Below are the records; copy out every line that holds the word "characters".

━━━ Records to use

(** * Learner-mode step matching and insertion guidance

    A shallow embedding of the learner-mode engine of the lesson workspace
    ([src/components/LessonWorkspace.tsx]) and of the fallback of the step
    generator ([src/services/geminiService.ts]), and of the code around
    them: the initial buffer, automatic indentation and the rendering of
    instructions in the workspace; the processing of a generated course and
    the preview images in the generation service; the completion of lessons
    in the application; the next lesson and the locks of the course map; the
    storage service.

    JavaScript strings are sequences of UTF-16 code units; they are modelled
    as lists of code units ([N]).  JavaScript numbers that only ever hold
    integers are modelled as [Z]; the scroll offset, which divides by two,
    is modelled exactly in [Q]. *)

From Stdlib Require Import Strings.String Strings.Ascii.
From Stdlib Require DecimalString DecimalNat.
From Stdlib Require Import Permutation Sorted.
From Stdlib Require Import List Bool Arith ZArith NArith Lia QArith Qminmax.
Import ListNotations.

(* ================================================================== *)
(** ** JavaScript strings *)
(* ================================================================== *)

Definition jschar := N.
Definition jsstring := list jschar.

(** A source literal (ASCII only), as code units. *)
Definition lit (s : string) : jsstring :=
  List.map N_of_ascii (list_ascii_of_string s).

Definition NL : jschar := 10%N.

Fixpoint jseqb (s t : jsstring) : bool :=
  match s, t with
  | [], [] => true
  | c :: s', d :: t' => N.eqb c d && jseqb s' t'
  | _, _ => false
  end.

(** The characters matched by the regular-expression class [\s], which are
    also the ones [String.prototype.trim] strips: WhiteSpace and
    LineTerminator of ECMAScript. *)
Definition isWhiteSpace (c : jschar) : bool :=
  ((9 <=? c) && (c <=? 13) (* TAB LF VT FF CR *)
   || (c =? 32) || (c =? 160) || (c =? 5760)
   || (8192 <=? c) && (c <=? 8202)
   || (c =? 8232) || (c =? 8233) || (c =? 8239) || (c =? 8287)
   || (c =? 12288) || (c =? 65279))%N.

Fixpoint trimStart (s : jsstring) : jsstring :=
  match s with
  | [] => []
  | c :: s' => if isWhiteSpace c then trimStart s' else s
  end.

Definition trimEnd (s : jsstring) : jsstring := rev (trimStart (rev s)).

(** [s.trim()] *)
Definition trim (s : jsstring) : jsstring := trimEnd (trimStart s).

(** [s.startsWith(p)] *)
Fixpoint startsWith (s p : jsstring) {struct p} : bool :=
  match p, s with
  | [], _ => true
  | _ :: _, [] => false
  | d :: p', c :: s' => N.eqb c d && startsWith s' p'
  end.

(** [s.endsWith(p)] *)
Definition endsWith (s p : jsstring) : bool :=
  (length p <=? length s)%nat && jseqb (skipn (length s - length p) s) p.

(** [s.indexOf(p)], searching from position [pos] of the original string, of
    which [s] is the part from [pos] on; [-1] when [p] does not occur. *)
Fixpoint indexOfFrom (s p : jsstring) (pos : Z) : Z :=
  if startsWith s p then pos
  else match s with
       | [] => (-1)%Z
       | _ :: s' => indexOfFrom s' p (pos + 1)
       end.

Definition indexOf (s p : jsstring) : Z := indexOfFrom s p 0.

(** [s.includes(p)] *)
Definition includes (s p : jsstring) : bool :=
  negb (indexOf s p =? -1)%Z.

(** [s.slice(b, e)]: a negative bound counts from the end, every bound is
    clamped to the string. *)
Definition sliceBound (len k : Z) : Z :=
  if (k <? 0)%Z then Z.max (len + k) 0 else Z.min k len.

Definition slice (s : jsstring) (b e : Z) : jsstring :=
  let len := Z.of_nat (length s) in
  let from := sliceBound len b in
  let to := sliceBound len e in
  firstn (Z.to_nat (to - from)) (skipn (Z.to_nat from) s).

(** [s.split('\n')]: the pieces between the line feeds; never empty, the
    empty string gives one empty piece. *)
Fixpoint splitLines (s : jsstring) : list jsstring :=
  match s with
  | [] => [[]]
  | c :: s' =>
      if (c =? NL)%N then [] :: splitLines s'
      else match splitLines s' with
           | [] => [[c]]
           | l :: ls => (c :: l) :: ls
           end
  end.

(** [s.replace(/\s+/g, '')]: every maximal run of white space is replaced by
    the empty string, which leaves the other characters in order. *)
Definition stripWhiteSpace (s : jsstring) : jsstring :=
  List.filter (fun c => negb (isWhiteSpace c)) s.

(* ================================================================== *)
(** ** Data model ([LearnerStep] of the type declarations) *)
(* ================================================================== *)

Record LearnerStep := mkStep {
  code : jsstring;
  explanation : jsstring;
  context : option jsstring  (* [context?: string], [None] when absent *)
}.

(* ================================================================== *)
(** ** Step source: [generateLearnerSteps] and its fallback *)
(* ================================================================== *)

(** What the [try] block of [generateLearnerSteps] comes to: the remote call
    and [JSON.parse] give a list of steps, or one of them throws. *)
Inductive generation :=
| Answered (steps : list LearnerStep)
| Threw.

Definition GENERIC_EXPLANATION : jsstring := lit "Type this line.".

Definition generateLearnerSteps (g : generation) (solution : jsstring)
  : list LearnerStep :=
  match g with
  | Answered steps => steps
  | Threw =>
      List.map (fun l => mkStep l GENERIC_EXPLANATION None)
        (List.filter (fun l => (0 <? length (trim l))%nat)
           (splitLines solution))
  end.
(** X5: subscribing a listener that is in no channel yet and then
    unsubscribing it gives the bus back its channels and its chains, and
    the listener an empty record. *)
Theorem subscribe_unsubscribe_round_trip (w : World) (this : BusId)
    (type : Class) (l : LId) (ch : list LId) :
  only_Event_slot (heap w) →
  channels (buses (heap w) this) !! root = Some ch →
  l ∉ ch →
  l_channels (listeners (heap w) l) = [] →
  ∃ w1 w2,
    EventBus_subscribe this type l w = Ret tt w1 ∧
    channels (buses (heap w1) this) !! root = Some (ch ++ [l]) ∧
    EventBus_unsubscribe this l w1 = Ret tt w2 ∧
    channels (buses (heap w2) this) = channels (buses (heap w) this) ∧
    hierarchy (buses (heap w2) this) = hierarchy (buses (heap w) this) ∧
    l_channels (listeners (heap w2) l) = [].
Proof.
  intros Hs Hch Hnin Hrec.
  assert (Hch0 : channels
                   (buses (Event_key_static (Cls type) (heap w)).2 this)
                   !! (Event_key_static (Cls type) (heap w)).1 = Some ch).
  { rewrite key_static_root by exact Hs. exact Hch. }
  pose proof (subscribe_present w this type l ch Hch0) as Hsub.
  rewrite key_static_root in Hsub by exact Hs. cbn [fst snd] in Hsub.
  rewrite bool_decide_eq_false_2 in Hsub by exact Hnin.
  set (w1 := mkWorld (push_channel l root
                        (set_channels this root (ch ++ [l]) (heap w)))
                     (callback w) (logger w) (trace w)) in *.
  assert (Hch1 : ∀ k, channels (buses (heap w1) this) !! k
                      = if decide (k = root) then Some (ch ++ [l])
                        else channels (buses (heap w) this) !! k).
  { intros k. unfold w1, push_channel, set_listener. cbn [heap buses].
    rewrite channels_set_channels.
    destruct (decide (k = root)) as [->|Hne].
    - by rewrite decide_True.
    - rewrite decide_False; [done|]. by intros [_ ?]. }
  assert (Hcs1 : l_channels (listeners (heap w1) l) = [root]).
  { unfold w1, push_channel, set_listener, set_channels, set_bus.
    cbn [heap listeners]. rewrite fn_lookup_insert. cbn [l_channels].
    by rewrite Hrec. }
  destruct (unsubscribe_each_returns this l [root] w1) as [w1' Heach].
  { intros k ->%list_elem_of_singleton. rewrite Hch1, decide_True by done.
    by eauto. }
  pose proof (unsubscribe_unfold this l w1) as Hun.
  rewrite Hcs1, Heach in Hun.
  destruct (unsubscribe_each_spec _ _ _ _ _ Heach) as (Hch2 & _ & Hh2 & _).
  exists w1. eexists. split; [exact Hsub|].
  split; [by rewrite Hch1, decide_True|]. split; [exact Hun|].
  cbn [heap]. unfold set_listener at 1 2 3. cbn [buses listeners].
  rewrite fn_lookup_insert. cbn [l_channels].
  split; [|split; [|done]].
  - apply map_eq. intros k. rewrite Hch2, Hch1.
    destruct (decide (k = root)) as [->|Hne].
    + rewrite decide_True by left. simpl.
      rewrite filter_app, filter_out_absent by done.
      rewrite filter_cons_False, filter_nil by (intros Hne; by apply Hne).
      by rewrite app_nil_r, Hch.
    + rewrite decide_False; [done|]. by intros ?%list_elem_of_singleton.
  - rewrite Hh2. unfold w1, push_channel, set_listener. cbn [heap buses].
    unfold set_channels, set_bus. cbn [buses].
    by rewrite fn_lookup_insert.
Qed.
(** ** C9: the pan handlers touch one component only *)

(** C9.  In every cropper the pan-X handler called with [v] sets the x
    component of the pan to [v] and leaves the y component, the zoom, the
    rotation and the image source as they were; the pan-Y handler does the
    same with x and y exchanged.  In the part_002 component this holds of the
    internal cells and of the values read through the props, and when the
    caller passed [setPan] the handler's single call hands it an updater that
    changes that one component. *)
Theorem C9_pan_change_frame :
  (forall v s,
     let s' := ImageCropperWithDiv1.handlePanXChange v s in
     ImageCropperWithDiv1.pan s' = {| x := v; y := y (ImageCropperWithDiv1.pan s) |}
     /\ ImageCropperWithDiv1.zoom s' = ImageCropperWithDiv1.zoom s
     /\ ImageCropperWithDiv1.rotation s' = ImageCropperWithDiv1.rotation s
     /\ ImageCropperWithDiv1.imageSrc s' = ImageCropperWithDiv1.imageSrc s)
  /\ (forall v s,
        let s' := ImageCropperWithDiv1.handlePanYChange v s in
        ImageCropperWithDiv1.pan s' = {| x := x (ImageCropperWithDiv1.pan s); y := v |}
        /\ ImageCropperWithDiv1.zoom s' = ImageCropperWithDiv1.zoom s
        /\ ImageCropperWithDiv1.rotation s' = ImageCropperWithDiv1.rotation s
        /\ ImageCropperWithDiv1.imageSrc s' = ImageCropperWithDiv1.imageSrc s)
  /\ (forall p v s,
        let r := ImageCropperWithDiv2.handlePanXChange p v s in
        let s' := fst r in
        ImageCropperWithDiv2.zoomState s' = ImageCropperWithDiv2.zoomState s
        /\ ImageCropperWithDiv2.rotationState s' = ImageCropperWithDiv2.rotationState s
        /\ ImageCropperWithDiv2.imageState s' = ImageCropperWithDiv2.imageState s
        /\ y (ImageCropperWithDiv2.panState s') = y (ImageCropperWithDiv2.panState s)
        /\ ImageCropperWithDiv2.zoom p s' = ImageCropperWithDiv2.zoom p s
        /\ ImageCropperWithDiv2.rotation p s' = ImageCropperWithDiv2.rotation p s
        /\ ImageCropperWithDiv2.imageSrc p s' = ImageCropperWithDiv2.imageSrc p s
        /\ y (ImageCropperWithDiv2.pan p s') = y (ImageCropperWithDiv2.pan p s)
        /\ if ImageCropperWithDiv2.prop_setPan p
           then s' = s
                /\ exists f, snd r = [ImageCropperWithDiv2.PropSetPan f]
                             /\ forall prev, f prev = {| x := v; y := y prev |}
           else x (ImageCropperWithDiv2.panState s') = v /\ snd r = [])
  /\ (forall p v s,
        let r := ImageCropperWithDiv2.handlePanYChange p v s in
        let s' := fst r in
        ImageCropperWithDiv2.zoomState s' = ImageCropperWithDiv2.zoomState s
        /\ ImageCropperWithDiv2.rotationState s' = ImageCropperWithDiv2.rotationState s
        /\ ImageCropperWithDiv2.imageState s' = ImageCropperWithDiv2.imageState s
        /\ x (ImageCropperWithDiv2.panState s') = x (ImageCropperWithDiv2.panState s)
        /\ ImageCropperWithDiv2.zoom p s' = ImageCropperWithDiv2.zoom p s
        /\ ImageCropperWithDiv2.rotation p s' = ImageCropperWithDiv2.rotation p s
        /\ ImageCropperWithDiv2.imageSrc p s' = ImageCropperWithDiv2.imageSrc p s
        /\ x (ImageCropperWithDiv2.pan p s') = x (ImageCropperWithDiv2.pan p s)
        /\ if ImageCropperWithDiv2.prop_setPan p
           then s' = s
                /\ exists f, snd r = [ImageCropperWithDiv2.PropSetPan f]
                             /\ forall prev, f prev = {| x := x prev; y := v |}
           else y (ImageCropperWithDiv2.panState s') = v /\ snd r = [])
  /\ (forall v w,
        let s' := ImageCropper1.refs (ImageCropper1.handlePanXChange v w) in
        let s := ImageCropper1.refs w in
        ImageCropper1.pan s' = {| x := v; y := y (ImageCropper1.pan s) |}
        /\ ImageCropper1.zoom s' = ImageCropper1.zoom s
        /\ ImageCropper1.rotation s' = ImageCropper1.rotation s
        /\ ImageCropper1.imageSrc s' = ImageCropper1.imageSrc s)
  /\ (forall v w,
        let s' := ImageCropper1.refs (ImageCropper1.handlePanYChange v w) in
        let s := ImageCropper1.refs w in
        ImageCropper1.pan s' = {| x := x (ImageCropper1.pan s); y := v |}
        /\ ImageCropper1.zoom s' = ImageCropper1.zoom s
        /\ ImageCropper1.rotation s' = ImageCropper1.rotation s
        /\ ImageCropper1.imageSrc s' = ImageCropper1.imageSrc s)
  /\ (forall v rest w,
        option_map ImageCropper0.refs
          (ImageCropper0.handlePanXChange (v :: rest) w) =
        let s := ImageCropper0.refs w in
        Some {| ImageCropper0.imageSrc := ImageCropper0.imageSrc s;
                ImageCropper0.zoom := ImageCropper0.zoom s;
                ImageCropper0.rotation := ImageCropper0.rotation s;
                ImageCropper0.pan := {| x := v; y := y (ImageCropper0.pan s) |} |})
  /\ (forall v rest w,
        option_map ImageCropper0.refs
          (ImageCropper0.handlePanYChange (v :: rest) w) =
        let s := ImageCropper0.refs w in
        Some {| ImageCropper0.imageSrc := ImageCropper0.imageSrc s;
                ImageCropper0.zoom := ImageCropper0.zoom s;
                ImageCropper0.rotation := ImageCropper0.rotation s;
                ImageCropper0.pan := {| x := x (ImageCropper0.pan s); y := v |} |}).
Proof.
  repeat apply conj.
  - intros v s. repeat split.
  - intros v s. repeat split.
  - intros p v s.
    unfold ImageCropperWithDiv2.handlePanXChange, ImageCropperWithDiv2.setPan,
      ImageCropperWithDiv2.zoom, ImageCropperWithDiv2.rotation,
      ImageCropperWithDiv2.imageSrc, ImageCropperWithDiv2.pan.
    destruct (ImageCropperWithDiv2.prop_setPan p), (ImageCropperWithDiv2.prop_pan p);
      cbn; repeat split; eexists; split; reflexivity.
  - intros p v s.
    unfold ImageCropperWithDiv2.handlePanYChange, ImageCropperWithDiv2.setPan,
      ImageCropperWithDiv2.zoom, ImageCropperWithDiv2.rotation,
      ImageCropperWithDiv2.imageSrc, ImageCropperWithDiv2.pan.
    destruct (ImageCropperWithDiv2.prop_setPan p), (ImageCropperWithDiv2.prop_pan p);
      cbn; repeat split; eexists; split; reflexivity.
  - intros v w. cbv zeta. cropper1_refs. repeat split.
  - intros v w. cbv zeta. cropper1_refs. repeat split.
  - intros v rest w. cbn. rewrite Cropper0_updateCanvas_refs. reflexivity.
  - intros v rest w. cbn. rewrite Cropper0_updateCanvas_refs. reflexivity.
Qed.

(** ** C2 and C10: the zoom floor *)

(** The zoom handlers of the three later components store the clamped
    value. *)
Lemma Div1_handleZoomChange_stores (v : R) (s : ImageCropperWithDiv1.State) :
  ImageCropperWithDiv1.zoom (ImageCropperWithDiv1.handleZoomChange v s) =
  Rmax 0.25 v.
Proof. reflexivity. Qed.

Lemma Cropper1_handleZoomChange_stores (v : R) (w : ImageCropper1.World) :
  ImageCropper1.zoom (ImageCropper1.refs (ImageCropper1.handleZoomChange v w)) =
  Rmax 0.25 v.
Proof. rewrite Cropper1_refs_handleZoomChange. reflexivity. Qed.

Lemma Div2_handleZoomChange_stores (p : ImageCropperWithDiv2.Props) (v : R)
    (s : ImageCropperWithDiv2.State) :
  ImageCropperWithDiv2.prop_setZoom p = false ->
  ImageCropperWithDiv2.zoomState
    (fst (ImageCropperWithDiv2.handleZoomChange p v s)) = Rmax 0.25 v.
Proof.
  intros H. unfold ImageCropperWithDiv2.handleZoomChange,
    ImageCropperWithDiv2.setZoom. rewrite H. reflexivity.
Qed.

━━━━━━

■ Answer box ■
(** The characters matched by the regular-expression class [\s], which are
    the empty string, which leaves the other characters in order. *)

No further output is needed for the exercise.